_WORK INSTRUCTION_
Retyping the records exactly, down to the last line, is the whole job.

-------- DATASET EXTRACT

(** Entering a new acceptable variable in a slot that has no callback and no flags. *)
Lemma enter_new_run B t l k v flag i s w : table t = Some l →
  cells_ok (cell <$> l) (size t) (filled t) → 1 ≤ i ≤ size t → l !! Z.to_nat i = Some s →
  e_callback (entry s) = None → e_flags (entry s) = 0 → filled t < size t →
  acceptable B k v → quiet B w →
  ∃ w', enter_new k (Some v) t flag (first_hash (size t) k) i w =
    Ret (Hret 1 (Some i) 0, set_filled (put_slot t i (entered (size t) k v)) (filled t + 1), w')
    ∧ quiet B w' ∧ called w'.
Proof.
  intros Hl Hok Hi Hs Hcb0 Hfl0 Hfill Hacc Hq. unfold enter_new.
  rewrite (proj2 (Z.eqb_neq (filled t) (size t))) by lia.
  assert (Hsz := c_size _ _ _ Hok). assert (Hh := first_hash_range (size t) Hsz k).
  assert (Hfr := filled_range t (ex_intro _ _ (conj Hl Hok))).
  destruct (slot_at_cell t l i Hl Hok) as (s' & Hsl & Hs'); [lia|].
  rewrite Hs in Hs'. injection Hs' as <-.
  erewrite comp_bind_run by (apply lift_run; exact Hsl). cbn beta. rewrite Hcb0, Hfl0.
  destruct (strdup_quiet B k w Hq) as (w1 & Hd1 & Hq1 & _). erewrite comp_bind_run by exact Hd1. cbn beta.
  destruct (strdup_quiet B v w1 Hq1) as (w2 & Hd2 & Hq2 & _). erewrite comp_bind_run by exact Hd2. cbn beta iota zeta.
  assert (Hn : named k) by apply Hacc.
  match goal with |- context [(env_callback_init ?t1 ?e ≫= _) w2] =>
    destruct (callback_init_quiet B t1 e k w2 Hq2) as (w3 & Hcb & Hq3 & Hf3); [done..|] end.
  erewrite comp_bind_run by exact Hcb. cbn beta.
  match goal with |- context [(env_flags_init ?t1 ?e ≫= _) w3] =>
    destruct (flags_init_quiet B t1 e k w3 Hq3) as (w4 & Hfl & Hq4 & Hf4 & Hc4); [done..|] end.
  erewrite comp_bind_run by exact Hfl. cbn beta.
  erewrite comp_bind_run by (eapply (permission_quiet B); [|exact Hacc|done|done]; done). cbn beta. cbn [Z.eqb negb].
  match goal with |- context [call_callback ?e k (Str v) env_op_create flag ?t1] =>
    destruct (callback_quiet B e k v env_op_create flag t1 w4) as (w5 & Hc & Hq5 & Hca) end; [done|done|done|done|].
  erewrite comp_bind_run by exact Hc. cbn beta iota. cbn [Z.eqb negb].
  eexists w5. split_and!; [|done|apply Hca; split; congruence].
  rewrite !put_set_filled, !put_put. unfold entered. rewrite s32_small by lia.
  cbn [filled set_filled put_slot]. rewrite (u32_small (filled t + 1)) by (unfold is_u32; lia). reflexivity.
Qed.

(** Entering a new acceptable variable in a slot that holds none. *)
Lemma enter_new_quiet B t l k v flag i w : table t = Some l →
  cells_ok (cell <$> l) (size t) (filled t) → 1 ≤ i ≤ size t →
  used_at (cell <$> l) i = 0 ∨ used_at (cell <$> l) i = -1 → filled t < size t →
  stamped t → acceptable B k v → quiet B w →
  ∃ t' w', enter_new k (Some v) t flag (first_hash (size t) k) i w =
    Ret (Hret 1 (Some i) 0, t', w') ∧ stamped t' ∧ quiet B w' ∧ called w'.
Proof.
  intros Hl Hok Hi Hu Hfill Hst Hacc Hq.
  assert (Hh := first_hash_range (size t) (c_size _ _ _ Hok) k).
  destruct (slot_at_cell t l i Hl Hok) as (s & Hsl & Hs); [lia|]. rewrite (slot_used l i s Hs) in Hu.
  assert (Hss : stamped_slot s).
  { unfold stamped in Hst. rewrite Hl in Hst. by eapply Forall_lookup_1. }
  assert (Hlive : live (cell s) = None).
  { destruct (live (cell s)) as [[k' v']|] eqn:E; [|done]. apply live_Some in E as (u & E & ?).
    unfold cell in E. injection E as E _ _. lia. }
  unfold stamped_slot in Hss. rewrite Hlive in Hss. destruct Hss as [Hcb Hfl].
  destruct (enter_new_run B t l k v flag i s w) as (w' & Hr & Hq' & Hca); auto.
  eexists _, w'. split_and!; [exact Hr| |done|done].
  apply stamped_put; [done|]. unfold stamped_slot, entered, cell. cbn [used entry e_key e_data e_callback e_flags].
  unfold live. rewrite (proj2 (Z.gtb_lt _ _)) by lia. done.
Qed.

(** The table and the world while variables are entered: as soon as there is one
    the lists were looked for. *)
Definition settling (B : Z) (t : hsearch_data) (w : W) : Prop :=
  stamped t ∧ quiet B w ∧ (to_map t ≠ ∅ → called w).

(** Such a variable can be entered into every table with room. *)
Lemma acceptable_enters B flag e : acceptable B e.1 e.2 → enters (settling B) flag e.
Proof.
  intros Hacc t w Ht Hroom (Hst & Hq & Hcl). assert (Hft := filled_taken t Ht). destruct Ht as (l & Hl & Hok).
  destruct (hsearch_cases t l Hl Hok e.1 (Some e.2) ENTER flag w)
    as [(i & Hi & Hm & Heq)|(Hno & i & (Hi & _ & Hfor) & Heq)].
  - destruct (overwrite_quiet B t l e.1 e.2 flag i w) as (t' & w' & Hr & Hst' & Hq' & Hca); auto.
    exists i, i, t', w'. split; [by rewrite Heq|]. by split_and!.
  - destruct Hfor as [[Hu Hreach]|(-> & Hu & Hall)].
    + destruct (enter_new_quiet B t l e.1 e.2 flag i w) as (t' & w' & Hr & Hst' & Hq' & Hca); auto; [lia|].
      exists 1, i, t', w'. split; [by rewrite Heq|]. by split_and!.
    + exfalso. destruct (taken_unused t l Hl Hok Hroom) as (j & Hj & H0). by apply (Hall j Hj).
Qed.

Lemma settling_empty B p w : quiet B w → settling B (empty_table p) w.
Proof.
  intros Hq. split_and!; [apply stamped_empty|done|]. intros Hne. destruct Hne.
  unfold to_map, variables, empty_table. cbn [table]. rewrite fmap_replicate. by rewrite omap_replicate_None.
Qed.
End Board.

----------------

_OUTPUT OF THE TASK_
(** Entering a new acceptable variable in a slot that has no callback and no flags. *)
Lemma enter_new_run B t l k v flag i s w : table t = Some l →
  cells_ok (cell <$> l) (size t) (filled t) → 1 ≤ i ≤ size t → l !! Z.to_nat i = Some s →
  e_callback (entry s) = None → e_flags (entry s) = 0 → filled t < size t →
  acceptable B k v → quiet B w →
  ∃ w', enter_new k (Some v) t flag (first_hash (size t) k) i w =
    Ret (Hret 1 (Some i) 0, set_filled (put_slot t i (entered (size t) k v)) (filled t + 1), w')
    ∧ quiet B w' ∧ called w'.
Proof.
  intros Hl Hok Hi Hs Hcb0 Hfl0 Hfill Hacc Hq. unfold enter_new.
  rewrite (proj2 (Z.eqb_neq (filled t) (size t))) by lia.
  assert (Hsz := c_size _ _ _ Hok). assert (Hh := first_hash_range (size t) Hsz k).
  assert (Hfr := filled_range t (ex_intro _ _ (conj Hl Hok))).
  destruct (slot_at_cell t l i Hl Hok) as (s' & Hsl & Hs'); [lia|].
  rewrite Hs in Hs'. injection Hs' as <-.
  erewrite comp_bind_run by (apply lift_run; exact Hsl). cbn beta. rewrite Hcb0, Hfl0.
  destruct (strdup_quiet B k w Hq) as (w1 & Hd1 & Hq1 & _). erewrite comp_bind_run by exact Hd1. cbn beta.
  destruct (strdup_quiet B v w1 Hq1) as (w2 & Hd2 & Hq2 & _). erewrite comp_bind_run by exact Hd2. cbn beta iota zeta.
  assert (Hn : named k) by apply Hacc.
  match goal with |- context [(env_callback_init ?t1 ?e ≫= _) w2] =>
    destruct (callback_init_quiet B t1 e k w2 Hq2) as (w3 & Hcb & Hq3 & Hf3); [done..|] end.
  erewrite comp_bind_run by exact Hcb. cbn beta.
  match goal with |- context [(env_flags_init ?t1 ?e ≫= _) w3] =>
    destruct (flags_init_quiet B t1 e k w3 Hq3) as (w4 & Hfl & Hq4 & Hf4 & Hc4); [done..|] end.
  erewrite comp_bind_run by exact Hfl. cbn beta.
  erewrite comp_bind_run by (eapply (permission_quiet B); [|exact Hacc|done|done]; done). cbn beta. cbn [Z.eqb negb].
  match goal with |- context [call_callback ?e k (Str v) env_op_create flag ?t1] =>
    destruct (callback_quiet B e k v env_op_create flag t1 w4) as (w5 & Hc & Hq5 & Hca) end; [done|done|done|done|].
  erewrite comp_bind_run by exact Hc. cbn beta iota. cbn [Z.eqb negb].
  eexists w5. split_and!; [|done|apply Hca; split; congruence].
  rewrite !put_set_filled, !put_put. unfold entered. rewrite s32_small by lia.
  cbn [filled set_filled put_slot]. rewrite (u32_small (filled t + 1)) by (unfold is_u32; lia). reflexivity.
Qed.

(** Entering a new acceptable variable in a slot that holds none. *)
Lemma enter_new_quiet B t l k v flag i w : table t = Some l →
  cells_ok (cell <$> l) (size t) (filled t) → 1 ≤ i ≤ size t →
  used_at (cell <$> l) i = 0 ∨ used_at (cell <$> l) i = -1 → filled t < size t →
  stamped t → acceptable B k v → quiet B w →
  ∃ t' w', enter_new k (Some v) t flag (first_hash (size t) k) i w =
    Ret (Hret 1 (Some i) 0, t', w') ∧ stamped t' ∧ quiet B w' ∧ called w'.
Proof.
  intros Hl Hok Hi Hu Hfill Hst Hacc Hq.
  assert (Hh := first_hash_range (size t) (c_size _ _ _ Hok) k).
  destruct (slot_at_cell t l i Hl Hok) as (s & Hsl & Hs); [lia|]. rewrite (slot_used l i s Hs) in Hu.
  assert (Hss : stamped_slot s).
  { unfold stamped in Hst. rewrite Hl in Hst. by eapply Forall_lookup_1. }
  assert (Hlive : live (cell s) = None).
  { destruct (live (cell s)) as [[k' v']|] eqn:E; [|done]. apply live_Some in E as (u & E & ?).
    unfold cell in E. injection E as E _ _. lia. }
  unfold stamped_slot in Hss. rewrite Hlive in Hss. destruct Hss as [Hcb Hfl].
  destruct (enter_new_run B t l k v flag i s w) as (w' & Hr & Hq' & Hca); auto.
  eexists _, w'. split_and!; [exact Hr| |done|done].
  apply stamped_put; [done|]. unfold stamped_slot, entered, cell. cbn [used entry e_key e_data e_callback e_flags].
  unfold live. rewrite (proj2 (Z.gtb_lt _ _)) by lia. done.
Qed.

(** The table and the world while variables are entered: as soon as there is one
    the lists were looked for. *)
Definition settling (B : Z) (t : hsearch_data) (w : W) : Prop :=
  stamped t ∧ quiet B w ∧ (to_map t ≠ ∅ → called w).

(** Such a variable can be entered into every table with room. *)
Lemma acceptable_enters B flag e : acceptable B e.1 e.2 → enters (settling B) flag e.
Proof.
  intros Hacc t w Ht Hroom (Hst & Hq & Hcl). assert (Hft := filled_taken t Ht). destruct Ht as (l & Hl & Hok).
  destruct (hsearch_cases t l Hl Hok e.1 (Some e.2) ENTER flag w)
    as [(i & Hi & Hm & Heq)|(Hno & i & (Hi & _ & Hfor) & Heq)].
  - destruct (overwrite_quiet B t l e.1 e.2 flag i w) as (t' & w' & Hr & Hst' & Hq' & Hca); auto.
    exists i, i, t', w'. split; [by rewrite Heq|]. by split_and!.
  - destruct Hfor as [[Hu Hreach]|(-> & Hu & Hall)].
    + destruct (enter_new_quiet B t l e.1 e.2 flag i w) as (t' & w' & Hr & Hst' & Hq' & Hca); auto; [lia|].
      exists 1, i, t', w'. split; [by rewrite Heq|]. by split_and!.
    + exfalso. destruct (taken_unused t l Hl Hok Hroom) as (j & Hj & H0). by apply (Hall j Hj).
Qed.

Lemma settling_empty B p w : quiet B w → settling B (empty_table p) w.
Proof.
  intros Hq. split_and!; [apply stamped_empty|done|]. intros Hne. destruct Hne.
  unfold to_map, variables, empty_table. cbn [table]. rewrite fmap_replicate. by rewrite omap_replicate_None.
Qed.
End Board.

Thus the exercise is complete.